The more than 1,000 homeowners who already have paid taxes on the grant money will have to file amended tax returns to retroactively seek refunds if the IRS makes the change.

To date, 3,583 Suffolk homeowners have applied for the septic grants, which range from $10,000 to $20,000, county officials said.

A total of 1,277 homeowners have installed the wastewater treatment systems so far, with the county paying out $24 million in grants, officials said.

Suffolk County Executive Steve Bellone said the USDA ruling could be key to curbing nitrogen pollution in the region.

"Water is everything to us on this island. It is critical to our economy to our quality of life," Bellone said at the news conference.

"Our drinking water is right beneath our feet.

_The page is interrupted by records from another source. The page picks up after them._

Definition K512 : list Z :=
  [0x428a2f98d728ae22; 0x7137449123ef65cd; 0xb5c0fbcfec4d3b2f; 0xe9b5dba58189dbbc;
   0x3956c25bf348b538; 0x59f111f1b605d019; 0x923f82a4af194f9b; 0xab1c5ed5da6d8118;
   0xd807aa98a3030242; 0x12835b0145706fbe; 0x243185be4ee4b28c; 0x550c7dc3d5ffb4e2;
   0x72be5d74f27b896f; 0x80deb1fe3b1696b1; 0x9bdc06a725c71235; 0xc19bf174cf692694;
   0xe49b69c19ef14ad2; 0xefbe4786384f25e3; 0x0fc19dc68b8cd5b5; 0x240ca1cc77ac9c65;
   0x2de92c6f592b0275; 0x4a7484aa6ea6e483; 0x5cb0a9dcbd41fbd4; 0x76f988da831153b5;
   0x983e5152ee66dfab; 0xa831c66d2db43210; 0xb00327c898fb213f; 0xbf597fc7beef0ee4;
   0xc6e00bf33da88fc2; 0xd5a79147930aa725; 0x06ca6351e003826f; 0x142929670a0e6e70;
   0x27b70a8546d22ffc; 0x2e1b21385c26c926; 0x4d2c6dfc5ac42aed; 0x53380d139d95b3df;
   0x650a73548baf63de; 0x766a0abb3c77b2a8; 0x81c2c92e47edaee6; 0x92722c851482353b;
   0xa2bfe8a14cf10364; 0xa81a664bbc423001; 0xc24b8b70d0f89791; 0xc76c51a30654be30;
   0xd192e819d6ef5218; 0xd69906245565a910; 0xf40e35855771202a; 0x106aa07032bbd1b8;
   0x19a4c116b8d2d0c8; 0x1e376c085141ab53; 0x2748774cdf8eeb99; 0x34b0bcb5e19b48a8;
   0x391c0cb3c5c95a63; 0x4ed8aa4ae3418acb; 0x5b9cca4f7763e373; 0x682e6ff3d6b2b8a3;
   0x748f82ee5defb2fc; 0x78a5636f43172f60; 0x84c87814a1f0ab72; 0x8cc702081a6439ec;
   0x90befffa23631e28; 0xa4506cebde82bde9; 0xbef9a3f7b2c67915; 0xc67178f2e372532b;
   0xca273eceea26619c; 0xd186b8c721c0c207; 0xeada7dd6cde0eb1e; 0xf57d4f7fee6ed178;
   0x06f067aa72176fba; 0x0a637dc5a2c898a6; 0x113f9804bef90dae; 0x1b710b35131c471b;
   0x28db77f523047d84; 0x32caab7b40c72493; 0x3c9ebe0a15c9bebc; 0x431d67c49c100d4c;
   0x4cc5d4becb3e42b6; 0x597f299cfc657e2a; 0x5fcb6fab3ad6faec; 0x6c44198c4a475817].

Definition Sigma0_512 (x : Z) : Z :=
  Z.lxor (Z.lxor (CRYPTO_rotr_u64 x 28) (CRYPTO_rotr_u64 x 34)) (CRYPTO_rotr_u64 x 39).
Definition Sigma1_512 (x : Z) : Z :=
  Z.lxor (Z.lxor (CRYPTO_rotr_u64 x 14) (CRYPTO_rotr_u64 x 18)) (CRYPTO_rotr_u64 x 41).
Definition sigma0_512 (x : Z) : Z :=
  Z.lxor (Z.lxor (CRYPTO_rotr_u64 x 1) (CRYPTO_rotr_u64 x 8)) (Z.shiftr x 7).
Definition sigma1_512 (x : Z) : Z :=
  Z.lxor (Z.lxor (CRYPTO_rotr_u64 x 19) (CRYPTO_rotr_u64 x 61)) (Z.shiftr x 6).

Definition ROUND512_00_15 := round 64 Sigma0_512 Sigma1_512 K512.
Definition ROUND_16_80 (i j : nat) :=
  round_schedule 64 Sigma0_512 Sigma1_512 sigma0_512 sigma1_512 K512 (i + j) j.

(** ** The block function *)

(** [T1 = X[i] = CRYPTO_load_u64_be(in + 8 * i); ROUND_00_15(i, ...)]. *)
Definition load_round512 (i a b c d e f g h : nat) : M locals unit := fun l =>
  match CRYPTO_load_u64_be (l_data l) (Z.of_nat i * 8) with
  | Some T1 => Ret tt (Locals (l_data l) (<[i := T1]> (l_X l))
                              (ROUND512_00_15 i a b c d e f g h T1 (l_r l)))
  | None => Ub
  end.
Definition schedule_round512 (i j a b c d e f g h : nat) : M locals unit :=
  modm (ROUND_16_80 i j a b c d e f g h).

So if we're not protecting water quality, we're undermining our present and our future," Bellone said.

The USDA's ruling came after years of complaints from lawmakers and homeowners who said the IRS ruling amounted to "double taxation" and hindered a key environmental program.

Bellone's office asked the USDA to make the determination in March 2021, records show.

"This was established for working income homeowners," said Adrienne Esposito, executive director of Farmingdale-based Citizens Campaign for the Environment. "And once the grants were taxed, it undermined that objective."

Rep. Tom Suozzi (D-Glen Cove) and Sen. Kirsten Gillibrand (D-NY) last year pushed for legislation to undo the IRS ruling.

The measure, part of President Joe Biden's Build Back Better bill, passed the House of Representatives but failed to receive a vote in the Senate.